En outre -- et mon collègue en a parlé -- nous sommes préoccupés par l'inclusion dans la loi des membres de la famille des personnes reconnues coupables d'un délit. Cette préoccupation se rattache à la violation de l'article 7. Cela impose, me semble-t-il, une responsabilité indirecte à des personnes qui ne sont pas coupables d'infractions criminelles. Cela empiète, et pas seulement de façon mineure, sur les droits de personnes qui ne sont coupables d'aucun acte criminel. Le projet de loi, dans son libellé actuel, ne prévoit pour elles aucun recours à une audition ou à une demande d'intervention pour faire connaître leurs préoccupations, pour parler de la violation de leurs droits, ou même leur donner qualité pour agir, ce qui est grave. En général, en droit pénal, un membre de la famille n'a pas le droit d'intervenir devant le tribunal au moment de l'audition de détermination de la peine; seule la personne accusée et l'avocat de la Couronne peuvent agir.
Nous estimons également que le projet de loi, dans sa version actuelle, est trop vaste et vague et qu'il renferme certaines contradictions. Si vous regardez le résumé du projet de loi, on y dit:
... la personne déclarée coupable de l'infraction ou un membre de sa famille (...) en raison de la création de l'oeuvre...
Cela vise manifestement une situation postérieure à la condamnation, mais ce que l'on dit ensuite dans le projet de loi, c'est qu'il s'applique à des oeuvres publiées après que la personne reconnue coupable a été accusée. Nous savons tous qu'une personne qui est accusée est encore présumée innocente. Cette incohérence importante doit être corrigée. Dire que le projet de loi s'applique au moment où la personne est accusée laisse sous-entendre qu'il n'est pas même nécessaire de la condamner. C'est là une ambiguïté qui, à notre avis, crée un problème d'ordre constitutionnel.

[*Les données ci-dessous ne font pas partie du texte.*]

Definition reference_down (E : nat) (down : tensor A) : tensor A :=
  stack (map (fun e => t_ (expert E down e)) (seq 0 E)).

End Ref.

End Reference.

(** ** Python values and the world of a forward pass *)

(** A reference to a tensor object.  A view that covers the whole of its
    base ([t[None]], [t[0]] of a tensor with leading dimension 1) has the
    reference of its base: writing through one is writing the other. *)
Definition ref : Type := nat.

Local Unset Elimination Schemes.
Inductive pyval : Type :=
| PNone
| PBool (b : bool)
| PTensor (r : ref)
| PTuple (items : list pyval).
Local Set Elimination Schemes.

(** [v[i]] on [None] and on tuples; subscripting a tensor is outside the
    model and is made an error. *)
Definition getitem (v : pyval) (i : nat) : outcome pyval :=
  match v with
  | PTuple items =>
      match items !! i with
      | Some x => Ok x
      | None => Raise IndexError
      end
  | PTensor _ => Raise TorchError
  | PNone | PBool _ => Raise TypeError
  end.

Definition subscript {S} (v : pyval) (i : nat) : M S pyval :=
  fun s => (getitem v i, s).

(** A kernel argument that must be a tensor. *)
Definition as_tensor {S} (v : pyval) : M S ref :=
  match v with
  | PTensor r => ret r
  | _ => raise TypeError
  end.

(** The batch context ([self.context.context]) of one forward call. *)
Record StepContext : Type := {
  q_start_loc : Torch.tensor Z;
  q_seq_length : Torch.tensor Z;
  kv_seq_length : Torch.tensor Z;
  block_offsets : Torch.tensor Z;
  max_q_seq_length : Z;
  position_ids_1d : Torch.tensor Z
}.

Module Runtime.
Import Torch.

Section Runtime.
(** Activations are tensors over an abstract float type. *)
Context {F : Type}.

(** Calls into kernels that write tensors in place, as they are issued. *)
Inductive call : Type :=
| Call_fused_rotary_emb (q k : ref) (position_ids : tensor Z)
    (inv_freq : list F) (scaling_factor : F) (out_q out_k : ref)
| Call_fill_kv_cache (k v key_cache value_cache : ref)
    (q_start_loc q_seq_length kv_seq_length : tensor Z)
    (max_q_seq_length : Z) (block_offsets : tensor Z)
| Call_paged_attention_fwd (q key_cache value_cache o : ref)
    (block_offsets q_start_loc q_seqlens kv_seqlens : tensor Z)
    (max_seqlen : Z)
| Call_all_reduce (t : ref).

Record World : Type := {
  heap : list (tensor F);          (* the tensor objects, by reference *)
  inv_freq : option (list F);      (* [self.rotary_emb.inv_freq] *)
  context : StepContext;           (* [self.context.context] *)
  dist_world_size : option nat;    (* [dist]: None when not initialised *)
  calls : list call
}.

Definition set_heap (h : list (tensor F)) (w : World) : World :=
  {| heap := h; inv_freq := inv_freq w; context := context w;
     dist_world_size := dist_world_size w; calls := calls w |}.

Definition set_inv_freq (t : option (list F)) (w : World) : World :=
  {| heap := heap w; inv_freq := t; context := context w;
     dist_world_size := dist_world_size w; calls := calls w |}.

Definition set_context (c : StepContext) (w : World) : World :=
  {| heap := heap w; inv_freq := inv_freq w; context := c;
     dist_world_size := dist_world_size w; calls := calls w |}.

Definition emit (c : call) : M World unit :=
  modify (fun w =>
    {| heap := heap w; inv_freq := inv_freq w; context := context w;
       dist_world_size := dist_world_size w; calls := calls w ++ [c] |}).

(** The tensor a reference denotes. *)
Definition read (r : ref) : M World (tensor F) :=
  fun w => match heap w !! r with
           | Some t => (Ok t, w)
           | None => (Raise TorchError, w)
           end.

(** A new tensor object. *)
Definition alloc (t : tensor F) : M World ref :=
  fun w => (Ok (length (heap w)), set_heap (heap w ++ [t]) w).

(** Overwrite the contents of a tensor object; its shape stays. *)
Definition write_data (r : ref) (d : list F) : M World unit :=
  fun w => match heap w !! r with
           | Some t => (Ok tt, set_heap (<[r := Tensor (shape t) d]> (heap w)) w)
           | None => (Raise TorchError, w)
           end.

(** [t[None]] *)
Definition unsqueeze0 {A} (t : tensor A) : tensor A :=
  Tensor (1 :: shape t) (data t).

(** What the sum over the ranks puts into a tensor is a parameter: it
    depends on the other ranks. *)
Variable all_reduce_sum : tensor F -> list F.

(** Modelled from the spec: [dist.all_reduce(t)] is the blocking sum
    all-reduce; it replaces the contents of [t] by the sum over the ranks. *)
Definition all_reduce (t : pyval) : M World unit :=
  (r <- as_tensor t ;;
   v <- read r ;;
   emit (Call_all_reduce r) ;;
   write_data r (all_reduce_sum v))%py.

End Runtime.

Arguments World F : clear implicits.
Arguments call F : clear implicits.

End Runtime.

(** ** PatchedDbrxAttention *)

Module Attention.
Import Torch Runtime.

Section Attn.
Context {F : Type}.
Variable uninit : F.
(** The float operations the file uses. *)
Variable fle : F -> F -> bool.      (* [a <= b] *)
Variable fneg : F -> F.             (* [-a] *)
Variable fone : F.                  (* [1.0] *)
Variable fdiv : F -> F -> F.        (* [a / b] *)
Variable fpow : F -> F -> F.        (* [a ** b] *)
Variable of_int : nat -> F.         (* an integer as a float *)

(** [x != x]: true of NaN only, since [<=] fails as soon as one operand
    is NaN. *)
Definition is_nan (x : F) : bool := negb (fle x x).

(** [a < b] *)
Definition flt (a b : F) : bool := fle a b && negb (fle b a).

(** [std::max] and [std::min] *)
Definition fmax (a b : F) : F := if flt a b then b else a.
Definition fmin (a b : F) : F := if flt b a then b else a.
(** C8, as amended.  Deleting by id, on a list of typed reports, keeps
    exactly the reports whose id differs from the given one, in their
    original order: the kept list is a sublist of the stored one, a report
    is kept if and only if it was stored and has another id, and when one
    entry only carries the id, the result is the list without that entry. *)
Theorem delete_by_id_keeps_the_others (eng : engine) (reportId : string)
    (rs : list Types.ProductionReport) (st : App.storage) (current : option json) :
  App.listed <$> App.handleDeleteReport eng reportId (holding rs st current)
    = Returns (JArr (map Types.report_json (kept_reports reportId rs)))
  ∧ kept_reports reportId rs `sublist_of` rs
  ∧ (∀ r, r ∈ kept_reports reportId rs ↔ r ∈ rs ∧ Types.id r ≠ reportId)
  ∧ (∀ l1 r l2, rs = l1 ++ r :: l2 → Types.id r = reportId →
       reportId ∉ map Types.id (l1 ++ l2) → kept_reports reportId rs = l1 ++ l2).
Proof.
  split; [apply handleDeleteReport_listed|].
  split; [apply kept_reports_sublist|].
  split; [intros r; apply kept_reports_elem|].
  intros l1 r l2 -> Hid Hnot. by apply kept_reports_one.
Qed.

(** C8, witness: of three reports with different ids the middle one is
    deleted, the two others stay, in their order. *)
Lemma delete_by_id_keeps_the_others_witness :
  kept_reports (Types.id Example.later_report)
    [Example.first_report; Example.later_report;
     {| Types.id := "report-3"; Types.repository := Example.repository;
        Types.summary := JStr "s"; Types.overallStatus := JStr "ready";
        Types.domains := JArr []; Types.criticalIssues := JArr [];
        Types.recommendations := JArr []; Types.conclusion := JStr "c";
        Types.createdAt := "2025-01-02T00:00:00.000Z" |}]
  = [Example.first_report;
     {| Types.id := "report-3"; Types.repository := Example.repository;
        Types.summary := JStr "s"; Types.overallStatus := JStr "ready";
        Types.domains := JArr []; Types.criticalIssues := JArr [];
        Types.recommendations := JArr []; Types.conclusion := JStr "c";
        Types.createdAt := "2025-01-02T00:00:00.000Z" |}].
Proof.
  refine (proj2 (proj2 (proj2 (delete_by_id_keeps_the_others Example.node _ _
            Example.empty_store None))) [Example.first_report] Example.later_report
            [_] eq_refl eq_refl _).
  cbn. intros Hin. repeat (apply elem_of_cons in Hin as [Hin|Hin]; [discriminate Hin|]).
  by apply elem_of_nil in Hin.
Defined.

(** C8, counterexample: two stored reports carry the same id; deleting
    by that id removes both, not exactly one entry. *)
Lemma delete_by_id_removes_both :
  App.listed <$> App.handleDeleteReport Example.node (Types.id Example.first_report)
      (holding [Example.first_report; Example.second_report] Example.empty_store None)
    = Returns (JArr [])
  ∧ Example.first_report ≠ Example.second_report
  ∧ Types.id Example.first_report = Types.id Example.second_report.
Proof. split; [reflexivity|]. split; [discriminate|reflexivity]. Qed.

(** ** Report ids *)

Lemma generateProductionReport_id (eng : engine) (owner repo url analyzedAt : string)
    (now : Z) (reply : fetch_result) (r : Types.ProductionReport) :
  Analyzer.generateProductionReport eng owner repo url analyzedAt now reply = Returns r →
  Types.id r = Analyzer.report_id now.
Proof.
  unfold Analyzer.generateProductionReport.
  destruct (Analyzer.callProxyAnalysis eng reply) as [reportData|e|]; cbn;
    [|intros [= <-]; reflexivity|discriminate].
  destruct reportData as [[]|]; cbn; intros [= <-]; reflexivity.
Qed.

Lemma generateProductionReport_returns (eng : engine) (owner repo url analyzedAt : string)
    (now : Z) (reply : fetch_result) :
  Analyzer.generateProductionReport eng owner repo url analyzedAt now reply = Beyond
  ∨ ∃ r, Analyzer.generateProductionReport eng owner repo url analyzedAt now reply
         = Returns r.
Proof.
  unfold Analyzer.generateProductionReport.
  destruct (Analyzer.callProxyAnalysis eng reply) as [reportData|e|]; cbn; eauto.
  destruct reportData as [[]|]; cbn; eauto.
Qed.

(** [callProxyAnalysis] gives a value or throws, on every reply whose
    body the model follows. *)
Lemma callProxyAnalysis_modelled (eng : engine) (reply : fetch_result) :
  modelled reply = true → Analyzer.callProxyAnalysis eng reply ≠ Beyond.
Proof.
  destruct reply as [|status statusText body]; [discriminate|].
  unfold modelled, Analyzer.callProxyAnalysis, JSON_parse.
  intros Hbody. destruct (parse body) as [v| |]; [| |discriminate Hbody].
  all: destruct (ok status); cbn; try discriminate.
  all: destruct v; cbn; try discriminate.
  all: unfold ToString; by destruct (convertible_val _).
Qed.
(** * Wechat2Pdf: the image acquisition and smart-filtering pipeline

    A shallow embedding of [backend/main.py]: URL canonicalisation
    ([ArticleProcessor.normalize_image_url]), the classifier
    ([SmartFilter.is_valid_exam_paper]), the guarded fetch
    ([ArticleProcessor.download_single_image]), the batch driver
    ([ArticleProcessor.download_images]) and the admission gate around the
    fetches.

    Conventions.
    - A Python [str] is a [string] whose characters are read as the code
      points 0..255; [bytes] are [list byte]; [int] is [Z].
    - Python floats are exact rationals ([Q]).
    - The results of the OpenCV / PIL / httpx calls are fields of the
      records the functions receive: the embedding fixes what the code does
      with these results, not what the libraries compute. Each of these
      calls may raise, inside a [try] or outside. When a function raises,
      the value it leaves in [SmartFilter._net] is not reported. *)

From Stdlib Require Import ZArith QArith List Permutation String Ascii Bool
  Lia.
Import ListNotations.

Local Open Scope string_scope.
Local Open Scope Z_scope.

(* ===================================================================== *)
(** ** Python strings *)
(* ===================================================================== *)

Module PyStr.

(** [str.isdigit] on one character, for the code points below 256: the
    ASCII digits and the superscripts U+00B2, U+00B3, U+00B9. *)
Definition isdigit_char (c : ascii) : bool :=
  let n := nat_of_ascii c in
  ((48 <=? n) && (n <=? 57) || (n =? 178) || (n =? 179) || (n =? 185))%nat.
(** * Verification of the CARP route engine (Grafos, etapa2 / etapa3)

    Shallow embedding of [src/etapa3/algoritmo_construtivo.py] (the
    multi-start Clarke-Wright/GRASP engine with its local searches and the
    serializer), of [src/etapa2] (the savings constructor, GRASP with its
    2-opt, the swaps between routes and the serializer) and of the two
    functions of [src/etapa3/leitor_grafo.py] that prepare the engine's
    input (the services and the distance matrix).  Python integers are [Z],
    list positions are [nat], lists assigned by index use stdpp's lookup
    and insert, dictionaries are [gmap], exceptions and the exhaustion of
    loop fuel are outcomes of the [res] monad, and a missing dictionary key
    is an outcome of the [acesso] monad.

    Conventions: for the engine the distance matrix is a total function
    with integer entries (every vertex is a key, and the [float('inf')] of
    unreachable pairs is outside its model), while the reader's dictionary
    keeps [float('inf')] as [Inf]; the pool size [k] is not negative;
    [print] is left out; the driver is modelled with [freq_hz=None]; the
    state of the module-level generator of [random] and the readings of
    [time.perf_counter_ns] are passed explicitly, and what the other threads
    of [main] do to that generator between two accesses of a pipeline is
    given by an agenda ([compartilhado]); a set that the code iterates is
    given as the list of its elements in iteration order. *)

From Stdlib Require Import ZArith Lia String Ascii DecimalString Sorted.
From stdpp Require Import base list gmap.

Local Open Scope Z_scope.
#[local] Set Warnings "-clear-no-such-hyp".

(** ** Data model *)

(** [serv['tipo']] as written by [extrair_servicos]. *)
Inductive tipo_servico := vertice | aresta | arco.
(** * Token streaming contract ([SPL/contracts/stream copy.clar])

    A shallow embedding of the Clarity contract [stream]: the stream
    table, the vesting calculator, the consent digest and the five public
    entry points, together with the Clarity built-ins they call
    (checked [uint] arithmetic, [stx-transfer?], [to-consensus-buff?]). *)

From Stdlib Require Import NArith Lia List.
From Stdlib.Strings Require Import Byte String.
From stdpp Require Import base decidable countable gmap strings list.

Local Open Scope N_scope.

(** ** Clarity built-ins *)

(** [uint] is an unsigned 128-bit integer.  Arithmetic that leaves the
    range does not wrap: it raises a runtime error that aborts the
    transaction. *)
Definition UINT_MAX : N := 2 ^ 128 - 1.

Inductive fault := ArithmeticOverflow | ArithmeticUnderflow.

(** Result of evaluating an expression that can only end in a value or in
    a runtime error. *)
Inductive rt (A : Type) :=
| Val (v : A)
| Fault (f : fault).
Arguments Val {A} v.
Arguments Fault {A} f.

Definition rt_bind {A B} (m : rt A) (k : A → rt B) : rt B :=
  match m with
  | Val v => k v
  | Fault f => Fault f
  end.

Definition uint_add (a b : N) : rt N :=
  if a + b <=? UINT_MAX then Val (a + b) else Fault ArithmeticOverflow.

Definition uint_sub (a b : N) : rt N :=
  if b <=? a then Val (a - b) else Fault ArithmeticUnderflow.

Definition uint_mul (a b : N) : rt N :=
  if a * b <=? UINT_MAX then Val (a * b) else Fault ArithmeticOverflow.

(** A principal is a standard address (version byte and 20-byte hash) or a
    contract identifier (the deployer's address and a contract name). *)
Inductive principal :=
| Standard (version hash160 : N)
| Contract (version hash160 : N) (name : string).

Global Instance principal_eq_dec : EqDecision principal.
Proof. solve_decision. Defined.

Global Instance principal_countable : Countable principal.
Proof.
  refine (inj_countable'
    (λ p, match p with
          | Standard v h => inl (v, h)
          | Contract v h n => inr (v, h, n)
          end)
    (λ x, match x with
          | inl (v, h) => Standard v h
          | inr (v, h, n) => Contract v h n
          end) _).
  by intros [].
Defined.

(** *** Consensus serialization ([to-consensus-buff?]) *)

Global Instance byte_eq_decision : EqDecision byte := Byte.byte_eq_dec.

Definition byte_of_N (n : N) : byte :=
  match Byte.of_N (n mod 256) with
  | Some b => b
  | None => "000"%byte
  end.

(** [w] bytes, most significant first. *)
Fixpoint be_bytes (w : nat) (x : N) : list byte :=
  match w with
  | O => []
  | S w' => be_bytes w' (x / 256) ++ [byte_of_N x]
  end.

Definition string_len (s : string) : N := N.of_nat (String.length s).

Definition serialize_uint (u : N) : list byte :=
  "001"%byte :: be_bytes 16 u.

Definition serialize_principal (p : principal) : list byte :=
  match p with
  | Standard v h => "005"%byte :: be_bytes 1 v ++ be_bytes 20 h
  | Contract v h name =>
      "006"%byte :: be_bytes 1 v ++ be_bytes 20 h
        ++ be_bytes 1 (string_len name) ++ list_byte_of_string name
  end.

(** A tuple is its type byte, the number of fields on four bytes, then the
    fields in the order of their names, each name length-prefixed. *)
Definition tuple_header (fields : N) : list byte :=
  "012"%byte :: be_bytes 4 fields.

Definition tuple_key (k : string) : list byte :=
  be_bytes 1 (string_len k) ++ list_byte_of_string k.

(** An encoder is self-delimiting on the values satisfying [wf] when the
    encoded value can be read back from the front of any byte string that
    starts with its encoding. *)
Definition self_delimiting {A} (wf : A → Prop) (f : A → list byte) : Prop :=
  ∀ a a' r r', wf a → wf a' → f a ++ r = f a' ++ r' → a = a' ∧ r = r'.

(** ** Data model *)

Record timeframe_t := {
  start_block : N;
  stop_block : N;
}.

Record stream_t := {
  sender : principal;
  recipient : principal;
  balance : N;
  withdrawn_balance : N;
  payment_per_block : N;
  timeframe : timeframe_t;
}.

Global Instance timeframe_eq_dec : EqDecision timeframe_t.
Proof. solve_decision. Defined.

Global Instance stream_eq_dec : EqDecision stream_t.
Proof. solve_decision. Defined.

Definition serialize_timeframe (tf : timeframe_t) : list byte :=
  tuple_header 2
    ++ tuple_key "start-block" ++ serialize_uint (start_block tf)
    ++ tuple_key "stop-block" ++ serialize_uint (stop_block tf).

Definition serialize_stream (s : stream_t) : list byte :=
  tuple_header 6
    ++ tuple_key "balance" ++ serialize_uint (balance s)
    ++ tuple_key "payment-per-block" ++ serialize_uint (payment_per_block s)
    ++ tuple_key "recipient" ++ serialize_principal (recipient s)
    ++ tuple_key "sender" ++ serialize_principal (sender s)
    ++ tuple_key "timeframe" ++ serialize_timeframe (timeframe s)
    ++ tuple_key "withdrawn-balance" ++ serialize_uint (withdrawn_balance s).

(** Contract state: the [streams] map, the [latest-stream-id] variable and
    the STX balances of the chain the contract moves funds on. *)
Record state := {
  streams : gmap N stream_t;
  latest_stream_id : N;
  stx : gmap principal N;
}.

(** What a call can observe of its context. *)
Record env := {
  tx_sender : principal;
  contract_caller : principal;
  contract_self : principal;
  stacks_block_height : N;
}.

Autre problème: on dit dans le résumé «une personne reconnue coupable d'une infraction qui peut faire l'objet d'une accusation». Cependant, si on considère l'alinéa 462.3c)(i) et le projet de loi même, cela inclut des crimes pouvant faire l'objet de procédures par mise en accusation. Par définition, cela inclut des infractions mixtes et même des infractions qui peuvent faire l'objet d'une déclaration de culpabilité par procédure sommaire.
Prenons par exemple une infraction comme un vol de moins de 5 000 $, un vol à l'étalage, qui est l'une des infractions les moins graves couvertes par le Code criminel. Selon cette définition, une telle infraction pourrait tomber sous la loi. Nous estimons que c'est une disposition trop vaste et inappropriée compte tenu de la violation extrême de droits qui s'ensuit.
Là encore, on fait face au problème d'équilibrer des droits concurrents et de décider si une partie de cette loi peut être sauvegardée en recourant à l'article 1.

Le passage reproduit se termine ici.